--- Problem ---
Please return the lines below verbatim, beginning at the one that has "mret (MkLineageResponse nr_outcome_" and stopping after the one that has "#[export] Instance Codec_LineageResponse", and add no other lines.

--- Saved entries ---

◇ ◇ ◇ ◇ ◇

Definition raw (e : t) : Z :=
  match e with
  | HelloRequest => 1 | HelloResponse => 2 | SubmitEvidenceRequest => 3
  | SubmitEvidenceResponse => 4 | EvaluateRequest => 5 | EvaluateResponse => 6
  | LocalizeRequest => 7 | LocalizeResponse => 8 | AckFenceRequest => 9
  | AckFenceResponse => 10 | ReportEffectRequest => 11 | ReportEffectResponse => 12
  | RestoreRequest => 13 | RestoreResponse => 14 | LineageRequest => 15
  | LineageResponse => 16 | CheckpointRequest => 17 | CheckpointResponse => 18
  | StatsRequest => 19 | StatsResponse => 20 | GoodbyeRequest => 21 | GoodbyeResponse => 22
  | ErrorResponse => 23
  end.

Definition all : list t :=
  [HelloRequest; HelloResponse; SubmitEvidenceRequest; SubmitEvidenceResponse;
   EvaluateRequest; EvaluateResponse; LocalizeRequest; LocalizeResponse; AckFenceRequest;
   AckFenceResponse; ReportEffectRequest; ReportEffectResponse; RestoreRequest;
   RestoreResponse; LineageRequest; LineageResponse; CheckpointRequest; CheckpointResponse;
   StatsRequest; StatsResponse; GoodbyeRequest; GoodbyeResponse; ErrorResponse].

(** include/blackhole/protocol/frame.hpp:63-65 is_valid(MessageType) *)
Definition is_valid (raw : Z) : bool := (1 <=? raw) && (raw <=? 23).
Definition valid_LineageRequest (v : LineageRequest) : Prop :=
  valid (nq_token v) /\
  0 <= nq_limit v <= kMaxLineagePage.

#[export] Instance Codec_LineageRequest : Codec LineageRequest := {
  encode := encode_LineageRequest; decode := decode_LineageRequest; image := image_LineageRequest; valid := valid_LineageRequest;
}.

#[export] Instance CodecLaws_LineageRequest : CodecLaws LineageRequest.
Proof. codec_laws encode_LineageRequest decode_LineageRequest image_LineageRequest valid_LineageRequest. Qed.

#[export] Instance CanonicalCodec_LineageRequest : CanonicalCodec LineageRequest.
Proof. codec_canonical decode_LineageRequest image_LineageRequest valid_LineageRequest. Qed.

(** include/blackhole/protocol/messages.hpp:125-130 LineageResponse *)
Record LineageResponse := MkLineageResponse {
  nr_outcome : Outcome;
  nr_entries : list LineageEntry;
  nr_lineage_seen : Z;
  nr_lineage_dropped : Z;
}.

(** src/protocol/messages.cpp:424-430 encode(LineageResponse) *)
Definition encode_LineageResponse (v : LineageResponse) : Writer -> Writer :=
  seqw [w_enum8 (nr_outcome v);
        w_counted encode_entry (nr_entries v);
        w_u64 (nr_lineage_seen v);
        w_u64 (nr_lineage_dropped v)].

(** src/protocol/messages.cpp:432-456 decode(LineageResponse) *)
Definition decode_LineageResponse : Decoder LineageResponse :=
  nr_outcome_ ← r_enum8 (E := Outcome);
  nr_entries_ ← r_page;
  nr_lineage_seen_ ← r_u64;
  nr_lineage_dropped_ ← r_u64;
  mret (MkLineageResponse nr_outcome_ nr_entries_ nr_lineage_seen_ nr_lineage_dropped_).

Definition image_LineageResponse (v : LineageResponse) : list byte :=
  concat [le_bytes 1 (to_raw (nr_outcome v));
          counted image (nr_entries v);
          le_bytes 8 (nr_lineage_seen v);
          le_bytes 8 (nr_lineage_dropped v)].

Definition valid_LineageResponse (v : LineageResponse) : Prop :=
  counted_ok valid kMaxLineagePage (nr_entries v) /\
  in_u64 (nr_lineage_seen v) /\
  in_u64 (nr_lineage_dropped v).

#[export] Instance Codec_LineageResponse : Codec LineageResponse := {
  encode := encode_LineageResponse; decode := decode_LineageResponse; image := image_LineageResponse; valid := valid_LineageResponse;
}.

#[export] Instance CodecLaws_LineageResponse : CodecLaws LineageResponse.
Proof. codec_laws encode_LineageResponse decode_LineageResponse image_LineageResponse valid_LineageResponse. Qed.

#[export] Instance CanonicalCodec_LineageResponse : CanonicalCodec LineageResponse.
Proof. codec_canonical decode_LineageResponse image_LineageResponse valid_LineageResponse. Qed.

(** include/blackhole/protocol/messages.hpp:132-134 CheckpointRequest *)
Record CheckpointRequest := MkCheckpointRequest {
  cq_token : SessionToken;
}.

(** src/protocol/messages.cpp:458-458 encode(CheckpointRequest) *)
Definition encode_CheckpointRequest (v : CheckpointRequest) : Writer -> Writer :=
  seqw [encode (cq_token v)].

◇ ◇ ◇ ◇ ◇

--- Response to this task ---
  mret (MkLineageResponse nr_outcome_ nr_entries_ nr_lineage_seen_ nr_lineage_dropped_).

Definition image_LineageResponse (v : LineageResponse) : list byte :=
  concat [le_bytes 1 (to_raw (nr_outcome v));
          counted image (nr_entries v);
          le_bytes 8 (nr_lineage_seen v);
          le_bytes 8 (nr_lineage_dropped v)].

Definition valid_LineageResponse (v : LineageResponse) : Prop :=
  counted_ok valid kMaxLineagePage (nr_entries v) /\
  in_u64 (nr_lineage_seen v) /\
  in_u64 (nr_lineage_dropped v).

#[export] Instance Codec_LineageResponse : Codec LineageResponse := {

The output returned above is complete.